Data records:
-----

(* ===== verification/VmIoctl.v ===== *)
(** * The calls of user space (src/platforms/linux/components.c and the creation of VMs of
    src/platforms/linux/hax_entry.c)

    A VM and a virtual CPU are devices: user space opens them, makes requests on the open file and
    closes it.  Every call takes a reference to the object for its duration.  [sys_call] is a call
    with what the kernel does for it: it calls the driver for devices that are registered and files
    that are open, and closes a file once. *)

From stdpp Require Import base numbers list gmap.
From Stdlib Require Import ZArith Lia.
From S2P Require Import IntrExc Prelude MemTypes Memslot GpaSpace PageWalker Mmio.
From S2P Require Import EmTypes Emulate EptTree Ept2 VmMemory VcpuEmu Cpuid Vmx VcpuState VcpuCr.
From S2P Require Import VcpuMsr VcpuExit VcpuSync VcpuIo VcpuHost VcpuRun HostHeap HaxInit VcpuInit VmLife.
#[local] Open Scope Z_scope.

Definition E2BIG : Z := 7.
Definition ENOSYS : Z := 38.
Definition HAX_MAX_MSR_ARRAY : Z := 0x20.
Definition sizeof_fx_layout : nat := 512.

(** [copy_from_user] and [copy_to_user]: whether the copy fails. *)
Class UserCopy {HH : Host} := {
  copy_from_user : hstate -> bool * hstate;
  copy_to_user : hstate -> bool * hstate;
}.

(** Requests, with the argument in user space.  [IocSetCpuid] and [IocGetCpuid] have the number of
    entries of the header, which is read first, and then the whole argument. *)
Inductive vm_cmd :=
  | IocVcpuCreate (vcpu_id : Z)
  | IocAllocRam (va size : Z)
  | IocAddRamblock (start_va size reserved : Z)
  | IocSetRam (info : hax_set_ram_info)
  | IocSetRam2 (info : hax_set_ram_info) (reserved1 reserved2 : Z)
  | IocProtectRam (pa_start size flags reserved : Z)
  | IocNotifyQemuVersion (cur_version : Z)
  | IocVmOther.
Inductive vcpu_cmd :=
  | IocRun
  | IocSetupTunnel
  | IocSetMsrs (nr_msr : Z) (entries : list vmx_msr)
  | IocGetMsrs (nr_msr : Z) (entries : list vmx_msr)
  | IocSetFpu (fl : list Z)
  | IocGetFpu
  | IocSetRegs (regs : vcpu_state_t)
  | IocGetRegs
  | IocInterrupt (vector : Z)
  | IocDebug (control : Z) (dr : list Z)
  | IocSetCpuid (header_total : Z) (cpuid : hax_cpuid)
  | IocGetCpuid (header_total : Z) (cpuid : hax_cpuid)
  | IocVcpuOther.

(** What is written back to user space. *)
Inductive user_data :=
  | UdNone
  | UdVmId (vm_id : Z)
  | UdTunnel (va io_va size : Z)
  | UdMsrs (done : Z) (entries : list vmx_msr)
  | UdFpu (fl : list Z)
  | UdRegs (regs : vcpu_state_t)
  | UdCpuid (cpuid : hax_cpuid).

Inductive file := FVm (host : Z) | FVcpu (host : Z).
#[export] Instance file_eq_dec : EqDecision file.
Proof. solve_decision. Defined.

Inductive user_call :=
  | CreateVm
  | OpenVm (host : Z) | CloseVm (host : Z) | VmRequest (host : Z) (cmd : vm_cmd)
  | OpenVcpu (host : Z) | CloseVcpu (host : Z) | VcpuRequest (host : Z) (cmd : vcpu_cmd).

Section Calls.
Context {HH : Host} {PH : PhysHost} {VH : VmxHw} {CH : CpuidHw} {FO : FastOps} {KH : KernelHw}.
Context {AH : AllocHost} {LH : LinuxHost} {UC : UserCopy}.
Context (G : hax_globals) (uninit : cpuid_args_t) (info : info_t).
Context (io_bitmap_a_pa io_bitmap_b_pa msr_bitmap_pa gmsr_autoload_pa : Z).
Context (same_kva : Z -> Z -> bool) (asm_vmxrun : M vcpu Z) (run_fuel : nat).
#[local] Notation st := driver.

Definition from_user (k : M st (Z * user_data)) : M st (Z * user_data) :=
  err ← host_service copy_from_user; if err : bool then mret (- EFAULT, UdNone) else k.
Definition to_user (ret : Z) (data : user_data) : M st (Z * user_data) :=
  err ← host_service copy_to_user; if err : bool then mret (- EFAULT, UdNone) else mret (ret, data).
Definition only_ret (m : M st Z) : M st (Z * user_data) := ret ← m; mret (ret, UdNone).

(** ** The device of the driver: HAX_IOCTL_CREATE_VM *)
Definition ioctl_create_vm : M st (Z * user_data) :=
  r ← hax_create_vm;
  match r with
  | (Some _, Some vm_id) => to_user 0 (UdVmId vm_id)
  | _ => mret (- ENOMEM, UdNone)
  end.

(** ** VMs *)
Definition hax_vm_open (host : Z) : M st Z :=
  vm ← get_vm_linux host;
  cvm ← hax_get_vm (vh_id vm) true;
  match cvm with
  | None => mret (- ENODEV)
  | Some a => ret ← hax_vm_core_open (Some a); _ ← hax_put_vm a; mret ret
  end.

Definition hax_vm_release (host : Z) : M st Z :=
  vm ← get_vm_linux host;
  cvm ← hax_get_vm (vh_id vm) true;
  match cvm with
  | None => mret 0
  | Some a => _ ← hax_put_vm a; _ ← hax_put_vm a; mret 0
  end.

(** An unknown request succeeds. *)
Definition vm_request (a host : Z) (cmd : vm_cmd) : M st (Z * user_data) :=
  match cmd with
  | IocVcpuCreate vcpu_id =>
      from_user (
        cvcpu ← vcpu_create G uninit info io_bitmap_a_pa io_bitmap_b_pa msr_bitmap_pa gmsr_autoload_pa
                  a host (s32 vcpu_id);
        match cvcpu with None => mret (- EINVAL, UdNone) | Some _ => mret (0, UdNone) end)
  | IocAllocRam va size => from_user (only_ret (on_vm a (hax_vm_add_ramblock va (u32 size))))
  | IocAddRamblock start_va size reserved =>
      from_user (if negb (reserved =? 0) then mret (- EINVAL, UdNone)
                 else only_ret (on_vm a (hax_vm_add_ramblock start_va size)))
  | IocSetRam info => from_user (only_ret (on_vm a (hax_vm_set_ram info)))
  | IocSetRam2 info reserved1 reserved2 =>
      from_user (if (negb (reserved1 =? 0) || negb (reserved2 =? 0))%bool then mret (- EINVAL, UdNone)
                 else only_ret (on_vm a (hax_vm_set_ram2 info)))
  | IocProtectRam pa_start size flags reserved =>
      from_user (if negb (reserved =? 0) then mret (- EINVAL, UdNone)
                 else only_ret (on_vm a (hax_vm_protect_ram pa_start size flags)))
  | IocNotifyQemuVersion cur_version => from_user (only_ret (hax_vm_set_qemuversion a cur_version))
  | IocVmOther => mret (0, UdNone)
  end.
Definition hax_vm_ioctl (host : Z) (cmd : vm_cmd) : M st (Z * user_data) :=
  vm ← get_vm_linux host;
  cvm ← hax_get_vm (vh_id vm) true;
  match cvm with
  | None => mret (- ENODEV, UdNone)
  | Some a => r ← vm_request a host cmd; _ ← hax_put_vm a; mret r
  end.

(** ** Virtual CPUs *)

(** The image of FXSAVE is at the start of the page. *)
Definition vcpu_get_fpu : M vcpu (Z * list Z) := v ← get; mret (0, take sizeof_fx_layout (cv_gfx v)).
Definition vcpu_put_fpu (ufl : list Z) : M vcpu Z :=
  modify (fun v => set_cv_gfx (take sizeof_fx_layout ufl ++ drop sizeof_fx_layout (cv_gfx v)) v);; mret 0.

(** The MSRs are set, or read, up to the first failure: the number that has been done. *)
Fixpoint set_msrs (i : Z) (l : list vmx_msr) : M vcpu Z :=
  match l with
  | [] => mret i
  | msr :: l =>
      fail ← vcpu_set_msr G uninit (vm_entry msr) (vm_value msr);
      if negb (fail =? 0) then mret i else set_msrs (i + 1) l
  end.
Fixpoint get_msrs (i : Z) (l : list vmx_msr) : M vcpu (Z * list vmx_msr) :=
  match l with
  | [] => mret (i, [])
  | msr :: l =>
      val ← vcpu_get_msr G uninit (vm_entry msr);
      match val with
      | None => mret (i, msr :: l)
      | Some val => r ← get_msrs (i + 1) l; mret (r.1, VmxMsr (vm_entry msr) val :: r.2)
      end
  end.

(** [load_user_data] and [unload_user_data] around a request on a CPUID table. *)
Definition with_user_cpuid (header_total : Z) (k : M st (Z * user_data)) : M st (Z * user_data) :=
  from_user (
    if HAX_MAX_CPUID_ENTRIES <? header_total then mret (- E2BIG, UdNone)
    else
      dest ← kalloc AkUserData;
      match dest with
      | None => mret (- ENOMEM, UdNone)
      | Some dest =>
          err ← host_service copy_from_user;
          if err : bool then kfree_at dest;; mret (- EFAULT, UdNone)
          else r ← k; kfree_at dest;; mret r
      end).

Definition vcpu_request (a : Z) (cmd : vcpu_cmd) : M st (Z * user_data) :=
  match cmd with
  | IocRun => only_ret (on_vcpu a (vcpu_execute G uninit same_kva asm_vmxrun run_fuel))
  | IocSetupTunnel =>
      ret ← hax_vcpu_setup_hax_tunnel a;
      c ← get_vcpu a;
      to_user ret (match co_tunnel_vcpumem c, co_iobuf_vcpumem c with
                   | Some t, Some b => UdTunnel (vcm_uva t) (vcm_uva b) PAGE_SIZE_4K
                   | _, _ => UdNone
                   end)
  | IocSetMsrs nr_msr entries =>
      from_user (
        if HAX_MAX_MSR_ARRAY <=? nr_msr then mret (- EFAULT, UdNone)
        else _ ← on_vcpu a (set_msrs 0 (take (Z.to_nat nr_msr) entries)); mret (0, UdNone))
  | IocGetMsrs nr_msr entries =>
      from_user (
        if HAX_MAX_MSR_ARRAY <=? nr_msr then mret (- EFAULT, UdNone)
        else
          r ← on_vcpu a (get_msrs 0 (take (Z.to_nat nr_msr) entries));
          to_user 0 (UdMsrs r.1 (r.2 ++ drop (Z.to_nat nr_msr) entries)))
  | IocSetFpu fl => from_user (only_ret (on_vcpu a (vcpu_put_fpu fl)))
  | IocGetFpu => r ← on_vcpu a vcpu_get_fpu; to_user r.1 (UdFpu r.2)
  | IocSetRegs regs => from_user (only_ret (on_vcpu a (vcpu_set_regs G regs)))
  | IocGetRegs => r ← on_vcpu a vcpu_get_regs; to_user r.1 (UdRegs r.2)
  | IocInterrupt vector =>
      from_user (_ ← on_vcpu a (in_intr_of (vcpu_interrupt (u8 vector))); mret (0, UdNone))
  | IocDebug control dr => from_user (on_vcpu a (vcpu_debug control dr);; mret (0, UdNone))
  | IocSetCpuid header_total cpuid =>
      with_user_cpuid header_total (only_ret (on_vcpu a (vcpu_set_cpuid cpuid)))
  | IocGetCpuid header_total cpuid =>
      with_user_cpuid header_total (
        r ← on_vcpu a (vcpu_get_cpuid cpuid);
        match r.2 with None => mret (r.1, UdNone) | Some x => to_user r.1 (UdCpuid x) end)
  | IocVcpuOther => mret (- ENOSYS, UdNone)
  end.

(** The number of the VM is read through the device of the virtual CPU. *)
Definition vcpu_of_host (host : Z) : M st (option Z) :=
  vcpu ← get_vcpu_linux host;
  vm ← get_vm_linux (ch_vm vcpu);
  hax_get_vcpu (vh_id vm) (ch_id vcpu) true.

Definition hax_vcpu_open (host : Z) : M st Z :=
  cvcpu ← vcpu_of_host host;
  match cvcpu with
  | None => mret (- ENODEV)
  | Some a => ret ← hax_vcpu_core_open (Some a); _ ← hax_put_vcpu a; mret ret
  end.

(** The reference of the creation and the one taken here are dropped. *)
Definition hax_vcpu_release (host : Z) : M st Z :=
  cvcpu ← vcpu_of_host host;
  match cvcpu with
  | None => mret 0
  | Some a => _ ← hax_put_vcpu a; _ ← hax_put_vcpu a; mret 0
  end.

Definition hax_vcpu_ioctl (host : Z) (cmd : vcpu_cmd) : M st (Z * user_data) :=
  cvcpu ← vcpu_of_host host;
  match cvcpu with
  | None => mret (- ENODEV, UdNone)
  | Some a => r ← vcpu_request a cmd; _ ← hax_put_vcpu a; mret r
  end.

(** ** Calls *)
Record sys := Sys { sy_driver : driver; sy_files : list file }.
Definition in_driver {A} (m : M st A) : M sys A := fun s =>
  match m (sy_driver s) with Some (a, d) => Some (a, Sys d (sy_files s)) | None => None end.
Definition open_file (f : file) : M sys unit := modify (fun s => Sys (sy_driver s) (f :: sy_files s)).
Definition close_file (f : file) : M sys unit :=
  modify (fun s => Sys (sy_driver s) (filter (fun g => g <> f) (sy_files s))).

(** The device exists, and the file is open: the kernel sees to it. *)
Definition admissible (s : sys) (c : user_call) : Prop :=
  match c with
  | CreateVm => True
  | OpenVm h => is_Some (dv_vm_hosts (sy_driver s) !! h)
  | OpenVcpu h => is_Some (dv_vcpu_hosts (sy_driver s) !! h)
  | CloseVm h | VmRequest h _ => FVm h ∈ sy_files s
  | CloseVcpu h | VcpuRequest h _ => FVcpu h ∈ sy_files s
  end.
Definition sys_call (c : user_call) : M sys (Z * user_data) :=
  match c with
  | CreateVm => in_driver ioctl_create_vm
  | OpenVm h =>
      ret ← in_driver (hax_vm_open h); (if ret =? 0 then open_file (FVm h) else mret tt);; mret (ret, UdNone)
  | CloseVm h => close_file (FVm h);; ret ← in_driver (hax_vm_release h); mret (ret, UdNone)
  | VmRequest h cmd => in_driver (hax_vm_ioctl h cmd)
  | OpenVcpu h =>
      ret ← in_driver (hax_vcpu_open h); (if ret =? 0 then open_file (FVcpu h) else mret tt);; mret (ret, UdNone)
  | CloseVcpu h => close_file (FVcpu h);; ret ← in_driver (hax_vcpu_release h); mret (ret, UdNone)
  | VcpuRequest h cmd => in_driver (hax_vcpu_ioctl h cmd)
  end.

(** The states of the driver, in the order of the calls. *)
Inductive reachable (s0 : sys) : sys -> Prop :=
  | reach_refl : reachable s0 s0
  | reach_call s c r s' : reachable s0 s -> admissible s c -> sys_call c s = Some (r, s') -> reachable s0 s'.
End Calls.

-----

• **Your assignment**: Please copy only the lines between the first line of the entries and the line with "From S2P Require Import IntrExc", keeping those two end lines as well, exactly as written.

• **Reply to the task**:
(* ===== verification/VmIoctl.v ===== *)
(** * The calls of user space (src/platforms/linux/components.c and the creation of VMs of
    src/platforms/linux/hax_entry.c)

    A VM and a virtual CPU are devices: user space opens them, makes requests on the open file and
    closes it.  Every call takes a reference to the object for its duration.  [sys_call] is a call
    with what the kernel does for it: it calls the driver for devices that are registered and files
    that are open, and closes a file once. *)

From stdpp Require Import base numbers list gmap.
From Stdlib Require Import ZArith Lia.
From S2P Require Import IntrExc Prelude MemTypes Memslot GpaSpace PageWalker Mmio.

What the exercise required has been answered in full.